Assignment
The response must consist of the lines below from the one with "button-down frame is" through the one with "(** [this.pointerWs?.send(up)] when", exactly as they appear and with both ends kept.

[The data — start]

Definition pairing_session : World :=
  run sample_manifest true
    [EvSetStatusCallback 0; EvConnect "10.0.0.5"; EvConfigLoaded 0; EvOpen 0]
    (new_World None).

Definition all_but_disk : list Comp :=
  [CmainWs; CpointerWs; Cstatus; CtvIp; CclientKey; CmsgId; Cpending; Csubs; Creg;
   CcurrentApp; Cvolume; Cmuted; Clistener; Csockets; Ccalls; Ctimers; Cwrites].

Definition nowrite : list EffectKind :=
  [KNotify; KSend; KSendBytes; KRequestRefused; KRequestResolved; KRequestRejected;
   KRegisterResolved; KRegisterRejected; KCommandThrew; KConnectReturned; KConnectThrew].

Definition registered_without_key : json :=
  JObj [("id", JStr "msg_1"); ("type", JStr "registered")].

(** The events of the failing run: the credential stored for 10.0.0.5 is
    used there, then the same process connects to 10.0.0.9. *)
Definition two_addresses : list Event :=
  [EvConnect "10.0.0.5"; EvConfigLoaded 0; EvOpen 0;
   EvMessage 0 (Some (response_to "msg_1" "registered" [("client-key", JStr "abc123")]));
   EvConnect "10.0.0.9"; EvConfigLoaded 1; EvOpen 1].

(** A request sent from a ready session, whose timer is the third one armed. *)
Definition request_sent : World :=
  run sample_manifest true [EvSendButton "HOME"] ready_session.

(** What the spec promises of a dispatched response: unless its identifier
    is a subscription, the entry is gone afterwards. *)
Definition removed_unless_subscription (resp : json) (id : string) (w : World) : Prop :=
  get_field resp "id" = Some (JStr id) →
  is_Some (pendingRequests (tv w) !! id) →
  id ∉ subscriptionIds (tv w) →
  pendingRequests (tv (handleMainMessage (Some resp) w)) !! id = None.

(** The device's first answer to a registration that needs approval on
    screen. *)
Definition pairing_prompt : json :=
  response_to "msg_1" "response" [("pairingType", JStr "PROMPT"); ("returnValue", JBool true)].

(** A run in which no endpoint of 10.0.0.5 can be reached: the first two
    sockets report an error, the third runs into the connection timeout. *)
Definition unreachable_session : World :=
  run sample_manifest true
    [EvConnect "10.0.0.5"; EvConfigLoaded 0; EvError 0 "ECONNREFUSED"; EvError 1 "ECONNREFUSED"]
    (new_World None).

(** ** Further vocabulary and methods of the session client *)

(** [id] is held by the correlator or was settled before. *)
Definition in_use (w : World) (id : string) : Prop :=
  is_Some (pendingRequests (tv w) !! id)
  ∨ id ∈ subscriptionIds (tv w)
  ∨ registrationRequestId (tv w) = Some id
  ∨ settle_count id (trace w) ≠ 0%nat.

Definition button_request (key : string) : list (string * json) :=
  [("type", JStr "request");
   ("uri", JStr "ssap://com.webos.service.networkinput/sendButton");
   ("payload", JObj [("name", JStr key)])].

Definition text_request (text : string) : list (string * json) :=
  [("type", JStr "request");
   ("uri", JStr "ssap://com.webos.service.ime/sendText");
   ("payload", JObj [("text", JStr text); ("replace", JNum 0)])].

(** What a command that awaits sendMain(msg) does, by the state it is
    called in. *)
Definition command_outcome (msg : list (string * json)) (w w' : World) : Prop :=
  let id := msg_id (S (msgId (tv w))) in
  match status (tv w) with
  | ready =>
      match mainWs (tv w) with
      | Some sock =>
          if is_open (Some sock) w then
            emitted w w' = [Send sock (JObj (msg ++ [("id", JStr id)])%list)]
            ∧ msgId (tv w') = S (msgId (tv w))
            ∧ pendingRequests (tv w') = <[id := H_resolve id await_command]> (pendingRequests (tv w))
            ∧ timers w' = (timers w ++ [T_request id])%list
          else
            w' = emit (RequestRefused "Main WebSocket not connected") w
      | None => w' = emit (RequestRefused "Main WebSocket not connected") w
      end
  | _ => w' = emit (CommandThrew "Not connected") w
  end.

(** The promise made for [sock] can no longer be settled through it: there
    is no such socket, it is the pointer socket, or its [settled] flag is
    set. *)
Definition settled_socket (sock : nat) (w : World) : Prop :=
  ∀ s c, sockets w !! sock = Some s → kind s ≠ MainSocket c false.

(** Sockets are never removed and keep their role. *)
Definition keeps_sockets (w0 w : World) : Prop :=
  ∀ sock s, sockets w0 !! sock = Some s →
    ∃ s', sockets w !! sock = Some s' ∧ kind s' = kind s ∧ url s' = url s.

Definition all_but_key : list Comp :=
  [CmainWs; CpointerWs; Cstatus; CtvIp; CmsgId; Cpending; Csubs; Creg;
   CcurrentApp; Cvolume; Cmuted; Clistener; Csockets; Ccalls; Ctimers; Cwrites; Cdisk].

(** How one step of the event loop may change [clientKey]: not at all, to
    the key on disk when connect() finds it stored for the address it was
    called with, or to the non-empty key an accepted handshake returns. *)
Definition key_step (ev : Event) (w w' : World) : Prop :=
  clientKey (tv w') = clientKey (tv w)
  ∨ (∃ c call cfg, ev = EvConfigLoaded c ∧ calls w !! c = Some call
       ∧ disk w = Some cfg ∧ TVConfig.tvIp cfg = ip call
       ∧ clientKey (tv w') = Some (TVConfig.clientKey cfg))
  ∨ (∃ sock resp key, ev = EvMessage sock (Some resp) ∧ accepted resp = true
       ∧ nonempty_string (opt_field (get_field resp "payload") "client-key") = Some key
       ∧ clientKey (tv w') = Some key).

(** [if (this.clientKey)] of register(): a key is held when it is a
    non-empty string. *)
Definition holds_key (w : World) : Prop := is_Some (nonempty (clientKey (tv w))).

(** What the listener is told, and what is left of the previous session,
    when connect(addr) is called. *)
Definition connect_start (addr : string) (cb : nat) (w w' : World) : Prop :=
  match mainWs (tv w) with
  | Some _ =>
      emitted w w' =
        [Notify cb (TVStatus.mk disconnected (tvIp (tv w)) (currentApp (tv w))
                      (volume (tv w)) (muted (tv w)));
         Notify cb (TVStatus.mk connecting (Some addr) JNull JNull JNull)]
      ∧ pendingRequests (tv w') = ∅
      ∧ subscriptionIds (tv w') = ∅
      ∧ registrationRequestId (tv w') = None
      ∧ mainWs (tv w') = None ∧ pointerWs (tv w') = None
  | None =>
      emitted w w' =
        [Notify cb (TVStatus.mk connecting (Some addr) (currentApp (tv w))
                      (volume (tv w)) (muted (tv w)))]
      ∧ pendingRequests (tv w') = pendingRequests (tv w)
      ∧ subscriptionIds (tv w') = subscriptionIds (tv w)
      ∧ registrationRequestId (tv w') = registrationRequestId (tv w)
      ∧ mainWs (tv w') = None ∧ pointerWs (tv w') = pointerWs (tv w)
  end.

(** The callback click() hands to [setTimeout] for 50 ms later. *)
Inductive PointerTimer : Type := T_release.

(** click(): nothing without an open pointer socket; otherwise the
    button-down frame is sent and the release is scheduled. *)
Definition click (w : World) : World * option PointerTimer :=
  match pointerWs (tv w) with
  | Some sock =>
      if is_open (Some sock) w
      then (emit (SendBytes sock [2; 1; 0; 0]%Z) w, Some T_release)
      else (w, None)
  | None => (w, None)
  end.

(** [this.pointerWs?.send(up)] when the timer fires: on whatever socket the
    field holds by then; [send] throws while that socket is still
    connecting, and nothing catches it. *)
Definition run_pointer_timer (t : PointerTimer) (w : World) : World + string :=
  match t with
  | T_release =>
      match pointerWs (tv w) with
      | Some sock =>
          match sockets w !! sock with
          | Some s =>
              match readyState s with
              | CONNECTING => inr InvalidStateError
              | OPEN => inl (emit (SendBytes sock [3; 1; 0; 0]%Z) w)
              | _ => inl w
              end
          | None => inl w
          end
      | None => inl w
      end
  end.

Definition registration_timeout : string :=
  "Registration timed out - check TV for pairing prompt".

(** Where connect() call [c] stands after its attempt on [u] failed with
    [message] and [rest] is still to try. *)
Definition after_failed_attempt (c : nat) (call : ConnectCall) (u : string)
    (rest : list string) (message : string) (w w' : World) : Prop :=
  let errs := app (errors call) [u ++ " -> " ++ message] in
  match rest with
  | next :: rest' =>
      calls w' !! c = Some (mkConnectCall (ip call) errs (Trying next rest'))
      ∧ status (tv w') = connecting
      ∧ mainWs (tv w') = Some (length (sockets w))
      ∧ sockets w' !! length (sockets w)
        = Some (mkWebSocket next CONNECTING (MainSocket c false))
  | [] =>
      calls w' !! c
        = Some (mkConnectCall (ip call) errs
                  (Threw ("Failed to connect to TV. Attempts: " ++ join " | " errs)))
      ∧ status (tv w') = disconnected
      ∧ mainWs (tv w') = None
      ∧ length (sockets w') = length (sockets w)
  end.

(** connect("10.0.0.5") has loaded an empty configuration and waits on its
    first socket. *)
Definition first_attempt : World :=
  run sample_manifest true [EvConnect "10.0.0.5"; EvConfigLoaded 0] (new_World None).

(** How the transport of an attempt fails: the socket reports an error, it
    closes, or the 12-second timer of connectWebSocket fires first. *)
Inductive Failure : Type :=
| F_error (details : string)
| F_close
| F_timeout.

(** The message [fail] is called with, for the attempt on [wsUrl]. *)
Definition failure_reason (f : Failure) (wsUrl : string) : string :=
  match f with
  | F_error details => "WebSocket connection failed at " ++ wsUrl ++ ": " ++ details
  | F_close => "Socket closed at " ++ wsUrl
  | F_timeout => "Connection timed out at " ++ wsUrl
  end.

(** The event that delivers the failure to socket [sock], whose connection
    timer is the timer armed last. *)
Definition failure_event (f : Failure) (sock : nat) (w : World) : Event :=
  match f with
  | F_error details => EvError sock details
  | F_close => EvClose sock
  | F_timeout => EvTimer (pred (length (timers w)))
  end.

(** connect() call [c] waits on socket [sock], the newest one, for its
    attempt on [u]; [rest] is still to try. *)
Definition Attempt (c : nat) (call : ConnectCall) (u : string) (rest : list string)
    (sock : nat) (w : World) : Prop :=
  calls w !! c = Some call
  ∧ phase call = Trying u rest
  ∧ (∃ s, sockets w !! sock = Some s ∧ url s = u ∧ kind s = MainSocket c false
          ∧ readyState s ≠ CLOSED)
  ∧ length (sockets w) = S sock
  ∧ last (timers w) = Some (T_connect sock).

(** [regMsg] of register(). *)
Definition register_message (LG : list (string * json)) (c : TVConnection) (id : string)
  : json :=
  JObj [("id", JStr id); ("type", JStr "register");
        ("payload", JObj (handshake_payload LG c))].

Definition is_notification (e : Effect) : Prop := kind_of e = KNotify.

(** The device refuses the pairing of [pairing_session]. *)
Definition pairing_refused : json :=
  JObj [("id", JStr "msg_1"); ("type", JStr "error"); ("error", JStr "rejected")].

[The data — finish]

Answer to this task
    button-down frame is sent and the release is scheduled. *)
Definition click (w : World) : World * option PointerTimer :=
  match pointerWs (tv w) with
  | Some sock =>
      if is_open (Some sock) w
      then (emit (SendBytes sock [2; 1; 0; 0]%Z) w, Some T_release)
      else (w, None)
  | None => (w, None)
  end.

(** [this.pointerWs?.send(up)] when the timer fires: on whatever socket the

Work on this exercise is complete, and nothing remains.